Okay, but albumin must work, right?
This is where it gets more interesting than "RBCs don't work, use albumin instead." Because albumin — the actual oncotic heavyweight, the protein doing 75–80% of the work in normal plasma — doesn't have a clean track record either.
The 2026 Surviving Sepsis Campaign guidelines suggest using crystalloids alone over crystalloids with supplemental albumin for fluid resuscitation in adults with sepsis or septic shock, a conditional recommendation based on moderate-certainty evidence. The ALBIOS trial, the largest sepsis-specific study of its kind, found no difference in 28-day mortality between albumin-plus-crystalloid and crystalloid alone. The SAFE trial, comparing albumin to saline across a broad ICU population, found no overall mortality difference either — though subgroup analyses have repeatedly hinted at a possible benefit in septic shock and a signal of harm in traumatic brain injury. Cochrane's own position on albumin has flipped at least once over the decades as new trial data accumulated.
The guidelines do carve out two situations where supplemental albumin may still be reasonable: patients who've already received large volumes of crystalloid, and patients with cirrhosis. Outside of those, the oncotic theory and the clinical outcomes data aren't telling the same story.

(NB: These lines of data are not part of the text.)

(** The entries of a table are those of [L], and its rows are these and the ones that had
    no entry. *)
Record table_exact (t : Table) (L : list string) w w' : Prop := mkTableExact {
  te_entries l : is_Some (D t w' !! l) <-> l ∈ L;
  te_current l : l ∈ L -> current t w' l;
  te_rows l : t <> TVMPodNodeConnection ->
    live (T t w') l <-> l ∈ L \/ live (T t w) l /\ D t w !! l = None
}.

Lemma table_exact_intro t L w w1 w' :
  cache_sound w -> outdated w -> Sequence (w_cache w1) = Sequence (w_cache w) -> keeps w1 w' ->
  table_added t L w w1 -> table_deleted t w1 w' -> table_exact t L w w'.
Proof.
  intros Hs Ho Eq K [H1 H2 H3 H4] [G1 G2 G3 G4].
  assert (forall l, l ∈ L -> ~ stale t w1 l) as Hin.
  { intros l Hl (b & Hb & Hne). destruct (H1 l Hl) as (b' & Hb' & Eb). simplify_eq.
    apply Hne. unfold GetSequence. by rewrite Eb. }
  assert (forall l, l ∉ L -> is_Some (D t w !! l) -> stale t w1 l) as Hout.
  { intros l Hl [b Hb]. exists b. rewrite H3, Eq by done. split; [done|]. by eapply Ho. }
  assert (forall l, l ∉ L -> D t w !! l = None -> ~ stale t w1 l) as Hnone.
  { intros l Hl Hn (b & Hb & _). rewrite H3 in Hb by done. congruence. }
  constructor.
  - intros l. destruct (decide (l ∈ L)) as [Hl|Hl].
    + rewrite G3 by auto. destruct (H1 l Hl) as (b & -> & _). split; [done|]. by eexists.
    + split; [|done]. intros Hsome. destruct (D t w !! l) as [b|] eqn:Hb.
      * rewrite G1 in Hsome by (apply Hout; [done|by rewrite Hb]). by destruct Hsome.
      * rewrite G3, H3, Hb in Hsome by auto. by destruct Hsome.
  - intros l Hl. eapply current_keeps; [exact K|by rewrite G3 by auto|auto].
  - intros l Hc. destruct (decide (l ∈ L)) as [Hl|Hl].
    + split; [by left|]. intros _. unfold live. rewrite G4 by auto. apply H2; [done|].
      destruct (D t w !! l) as [b|] eqn:Hb; [|by left]. right. by apply (Hs _ _ _ Hb).
    + destruct (D t w !! l) as [b|] eqn:Hb.
      * split; [|by intros [|[_ ?]]]. intros Hlive. exfalso. revert Hlive.
        apply G2; [done|]. apply Hout; [done|by rewrite Hb].
      * unfold live. rewrite G4, H4 by auto. split; [by right|by intros [|[? _]]].
Qed.

Definition job_exact (j : Job) w w' : Prop :=
  match j with
  | JTable t cloud => table_exact t (cloud_Lcuuid <$> cloud) w w'
  | JIP cloud => exists wan lan,
      wan ++ lan ≡ₚ cloud /\ Forall (fun item => is_wan w' item = Some true) wan /\
      Forall (fun item => is_wan w' item = Some false) lan /\
      table_exact TWANIP (CloudModel.IP_Lcuuid <$> wan) w w' /\
      table_exact TLANIP (CloudModel.IP_Lcuuid <$> lan) w w'
  end.

(** Entries that were seen are not deleted. *)
Lemma current_kept t l ts w w' :
  del_frame ts w w' -> (t ∈ ts -> table_deleted t w w') -> current t w l -> D t w' !! l = D t w !! l.
Proof.
  intros Hf Hd (b & Hb & Eb). destruct (decide (t ∈ ts)) as [Ht|Ht]; [|by rewrite (df_diffs _ _ _ Hf)].
  apply (td_diff _ _ _ (Hd Ht)). intros (b' & Hb' & Hne). simplify_eq. apply Hne. unfold GetSequence. by rewrite Eb.
Qed.

Lemma job_exact_intro js j w w1 w' :
  cache_sound w -> outdated w -> j ∈ js -> keeps w w1 -> job_added j w w1 ->
  del_frame (tables_of js) w1 w' -> (forall t, t ∈ tables_of js -> table_deleted t w1 w') ->
  job_exact j w w'.
Proof.
  intros Hs Ho Hj K Ha Hf Hd. pose proof (fun t => elem_tables_of js j t Hj) as Hin.
  pose proof (k_sequence _ _ K) as Eq.
  destruct j as [t CT DG GEN cloud|cloud]; cbn [job_added job_exact job_tables] in *.
  { eapply table_exact_intro; [done..|apply Hf|apply Ha|]. apply Hd, Hin. by left. }
  destruct Ha as (wan & lan & Hp & Hw & Hl & Hc & [Ha1 _] & [Ha2 _]).
  assert (forall item k, item ∈ cloud -> is_wan w1 item = Some k -> is_wan w' item = Some k) as Ew.
  { intros item k Hi <-. unfold is_wan. f_equal. eapply current_kept; [exact Hf|apply Hd|by apply Hc]. }
  exists wan, lan. split_and!; [done|..].
  - rewrite Forall_forall in *. intros item Hi. apply Ew; [|auto]. rewrite <- Hp. apply elem_of_app. by left.
  - rewrite Forall_forall in *. intros item Hi. apply Ew; [|auto]. rewrite <- Hp. apply elem_of_app. by right.
  - eapply table_exact_intro; [done..|apply Hf|done|]. apply Hd, Hin. by left.
  - eapply table_exact_intro; [done..|apply Hf|done|]. apply Hd, Hin. by right; left.
Qed.

(** Every item has an entry that needs no update. *)
Definition job_settled (j : Job) w : Prop :=
  match j with
  | JTable t cloud => forall item, item ∈ cloud -> settled item w
  | JIP cloud => forall item, item ∈ cloud ->
      is_wan w item = Some true /\ settled (t := TWANIP) item w \/
      is_wan w item = Some false /\ settled (t := TLANIP) item w
  end.

Lemma settled_kept {t CT} {DG : DataGenerator t CT} ts L w0 w w' (item : CT) :
  del_frame ts w w' -> (t ∈ ts -> table_deleted t w w') -> table_added t L w0 w ->
  cloud_Lcuuid item ∈ L -> settled item w -> settled item w'.
Proof.
  intros Hf Hd Ha Hi (b & Hb & Hag). exists b. split; [|done].
  rewrite (current_kept t _ ts w w'); [done..|]. by apply (ta_current _ _ _ _ Ha).
Qed.

(** The items that had an entry have one that needs no update. *)
Definition job_updates (j : Job) w w' : Prop :=
  match j with
  | JTable t cloud => forall item, item ∈ cloud -> is_Some (D t w !! cloud_Lcuuid item) -> settled item w'
  | JIP cloud => forall item, item ∈ cloud ->
      (is_wan w item = Some true -> is_Some (D TWANIP w !! CloudModel.IP_Lcuuid item) ->
         is_wan w' item = Some true /\ settled (t := TWANIP) item w') /\
      (is_wan w item = Some false -> is_Some (D TLANIP w !! CloudModel.IP_Lcuuid item) ->
         is_wan w' item = Some false /\ settled (t := TLANIP) item w')
  end.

Part of the disconnect may be mechanistic. Albumin's advantage is theoretically largest in a vessel wall that's behaving normally. In sepsis and other inflammatory states — exactly the conditions where clinicians are most tempted to reach for it — capillary permeability increases, and infused albumin can leak into the interstitium right along with crystalloid. Once albumin is outside the vessel, it pulls fluid outside the vessel with it, paradoxically worsening fluid overload.
Sitting with the gap
So here's where I land, and I want to be honest that it's not a clean place to land: neither RBCs nor albumin reliably produce the specific physiologic outcome — durable intravascular fluid retention — that you would predict. RBCs because there's barely any oncotic pressure to speak of. Albumin because the theoretical advantage gets diluted by capillary leak in exactly the patients where it's most often considered.

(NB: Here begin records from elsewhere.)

(* ===== verification/RecorderLoop.v ===== *)
(** The channel [canRefresh] of a recorder ([controller/recorder/recorder.go]): goroutines
    that refresh the data ([Refresh], [runNewRefreshWhole]) and the one that rebuilds the
    cache from time to time ([Start], [runNewRefreshCache]) take its only element before they
    touch the cache, and give it back afterwards. *)
From stdpp Require Import base list.
From S2P Require Import Prelude.

#[local] Open Scope nat_scope.

(** * The goroutines *)

(** Where the goroutine of [Start] is: before [Start], at the [select] of
    [runNewRefreshCache], in [cacheMng.Refresh], before the send, at the [select] on the
    ticker, and after the end of the context. *)
Inductive Cacher := CNew | CSelect | CRefresh | CSend | CTicker | CStopped.

(** A goroutine of [runNewRefreshWhole]: at work, and before the send. *)
Inductive Whole := WRefresh | WSend.

#[global] Instance Whole_eq_dec : EqDecision Whole.
Proof. solve_decision. Defined.

(** The channel has room for one element: [canRefresh] says whether it is there. *)
Record Loop := mkLoop { canRefresh : bool; cacher : Cacher; wholes : list Whole }.

Definition NewRecorder_loop : Loop := mkLoop false CNew [].

(** What happens next.  A receive needs an element, a send needs room; the [default] of a
    [select] is taken when there is no element. *)
Inductive Event :=
| Start                  (** [Start]: send, and start the goroutine *)
| RefreshCall            (** [Refresh] *)
| WholeDone (i : nat)    (** the end of the work of a goroutine *)
| WholeSend (i : nat)    (** its send, and its end *)
| CacherSelect           (** the [select] of [runNewRefreshCache] *)
| CacherDone
| CacherSend
| Tick                   (** a tick of the ticker *)
| Done.                  (** the context is done *)

Definition step (s : Loop) (e : Event) : option Loop :=
  match e, cacher s with
  | Start, CNew => if canRefresh s then None else Some (mkLoop true CSelect (wholes s))
  | RefreshCall, _ =>
      if canRefresh s then Some (mkLoop false (cacher s) (wholes s ++ [WRefresh])) else Some s
  | WholeDone i, _ =>
      match wholes s !! i with
      | Some WRefresh => Some (mkLoop (canRefresh s) (cacher s) (<[i := WSend]> (wholes s)))
      | _ => None
      end
  | WholeSend i, _ =>
      match wholes s !! i with
      | Some WSend => if canRefresh s then None else Some (mkLoop true (cacher s) (delete i (wholes s)))
      | _ => None
      end
  | CacherSelect, CSelect => if canRefresh s then Some (mkLoop false CRefresh (wholes s)) else Some s
  | CacherDone, CRefresh => Some (mkLoop (canRefresh s) CSend (wholes s))
  | CacherSend, CSend => if canRefresh s then None else Some (mkLoop true CTicker (wholes s))
  | Tick, CTicker => Some (mkLoop (canRefresh s) CSelect (wholes s))
  | Done, CTicker => Some (mkLoop (canRefresh s) CStopped (wholes s))
  | _, _ => None
  end.

Inductive reachable : Loop -> Prop :=
| reach_new : reachable NewRecorder_loop
| reach_step s e s' : reachable s -> step s e = Some s' -> reachable s'.

(** * One at a time *)

(** Those that touch the cache, and those that hold the element of the channel. *)
Definition at_work (s : Loop) : nat :=
  length (filter (fun g => g = WRefresh) (wholes s)) + (match cacher s with CRefresh => 1 | _ => 0 end).

Definition holders (s : Loop) : nat :=
  length (wholes s) + (match cacher s with CRefresh | CSend => 1 | _ => 0 end).

Definition elements (s : Loop) : nat :=
  (if canRefresh s then 1 else 0) + holders s.

Lemma elements_step s e s' :
  elements s = (match cacher s with CNew => 0 | _ => 1 end) -> step s e = Some s' ->
  elements s' = match cacher s' with CNew => 0 | _ => 1 end.
Proof.
  destruct s as [b c ws]. unfold elements, holders. cbn [canRefresh cacher wholes]. intros H E.
  assert (forall i g, ws !! i = Some g -> length (delete i ws) = length ws - 1 /\ length ws <> 0) as Hd.
  { intros i g Hi. rewrite length_delete by eauto. apply lookup_lt_Some in Hi. lia. }
  destruct e as [| |i|i| | | | |]; cbn in E.
  3, 4: destruct (ws !! i) as [[]|] eqn:Hi; try (destruct c; discriminate); destruct (Hd _ _ Hi).
  all: destruct c, b; try discriminate E; injection E as <-; cbn [canRefresh cacher wholes];
    rewrite ?length_app, ?length_insert; cbn [length]; lia.
Qed.

Lemma reachable_elements s : reachable s -> elements s = match cacher s with CNew => 0 | _ => 1 end.
Proof. induction 1; [done|]. by eapply elements_step. Qed.

Lemma elements_bound s : reachable s -> (elements s <= 1)%nat.
Proof. intros H%reachable_elements. rewrite H. destruct (cacher s); lia. Qed.

Lemma at_work_holders s : (at_work s <= holders s)%nat.
Proof.
  unfold at_work, holders. pose proof (length_filter (fun g => g = WRefresh) (wholes s)).
  destruct (cacher s); lia.
Qed.

(** C17: [canRefresh] keeps the goroutines of a recorder apart.  In every state that a
    recorder reaches at most one goroutine is at work on the cache; a goroutine that sends
    finds room in the channel, so none is stuck; and once [Start] has been called, a call of
    [Refresh] is taken unless a goroutine holds the element. *)
Theorem recorder_exclusive s :
  reachable s ->
  (at_work s <= 1)%nat /\
  (forall i, wholes s !! i = Some WSend -> is_Some (step s (WholeSend i))) /\
  (cacher s = CSend -> is_Some (step s CacherSend)) /\
  (cacher s <> CNew -> holders s = 0%nat ->
   step s RefreshCall = Some (mkLoop false (cacher s) (wholes s ++ [WRefresh]))).
Proof.
  intros Hr. pose proof (elements_bound s Hr) as Hb. pose proof (reachable_elements s Hr) as He.
  pose proof (at_work_holders s) as Hw. unfold elements in *. split_and!.
  - destruct (canRefresh s); lia.
  - intros i Hi. unfold step. rewrite Hi. apply lookup_lt_Some in Hi. unfold holders in Hb.
    destruct (cacher s), (canRefresh s); try lia; eauto.
  - intros Hc. unfold step. rewrite Hc. unfold holders in Hb. rewrite Hc in Hb. destruct (canRefresh s); [lia|eauto].
  - intros Hc Hh. unfold step. destruct (canRefresh s), (cacher s); try done; lia.
Qed.

(** A refresh during the first rebuild of the cache is dropped, one after it is taken. *)
Lemma recorder_exclusive_witness :
  let s := mkLoop false CTicker [WSend] in
  reachable s /\ at_work s = 0%nat /\ is_Some (step s (WholeSend 0)).
Proof.
  assert (reachable (mkLoop false CTicker [WSend])) as Hr.
  { apply (reach_step (mkLoop false CTicker [WRefresh]) (WholeDone 0)); [|done].
    apply (reach_step (mkLoop true CTicker []) RefreshCall); [|done].
    apply (reach_step (mkLoop false CSend []) CacherSend); [|done].
    apply (reach_step (mkLoop false CRefresh []) CacherDone); [|done].
    apply (reach_step (mkLoop false CRefresh []) RefreshCall); [|done].
    apply (reach_step (mkLoop true CSelect []) CacherSelect); [|done].
    apply (reach_step NewRecorder_loop Start); [apply reach_new|done]. }
  split; [exact Hr|]. split; [reflexivity|]. exact (proj1 (proj2 (recorder_exclusive _ Hr)) 0%nat eq_refl).
Defined.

I don't think this means "never give albumin" or "never transfuse RBCs in fluid overload." There may be other legitimate reasons to transfuse a fluid-overloaded patient — symptomatic anemia doesn't go away just because someone's also volume overloaded, and the clinical picture is rarely just one variable. What I think this does mean is that "it'll help pull fluid back in" is doing a lot of work that the data doesn't actually support, for either product.
The harder version of this
"It physiologically makes sense" and "it has been measured to do that in patients" are two different claims, and a fair amount of practice in medicine quietly substitutes the first for the second. Oncotic pressure is real, measurable, and important. It's also not a license to assume that giving a product with theoretically favorable properties produces the clinical effect we're hoping for. Sometimes the most rigorous thing you can do with a comfortable physiologic story is go check whether it survived contact with a colloid osmometer.
References
Klanderman RB, et al. Colloid osmotic pressure of contemporary and novel transfusion products. Vox Sanguinis. 2020.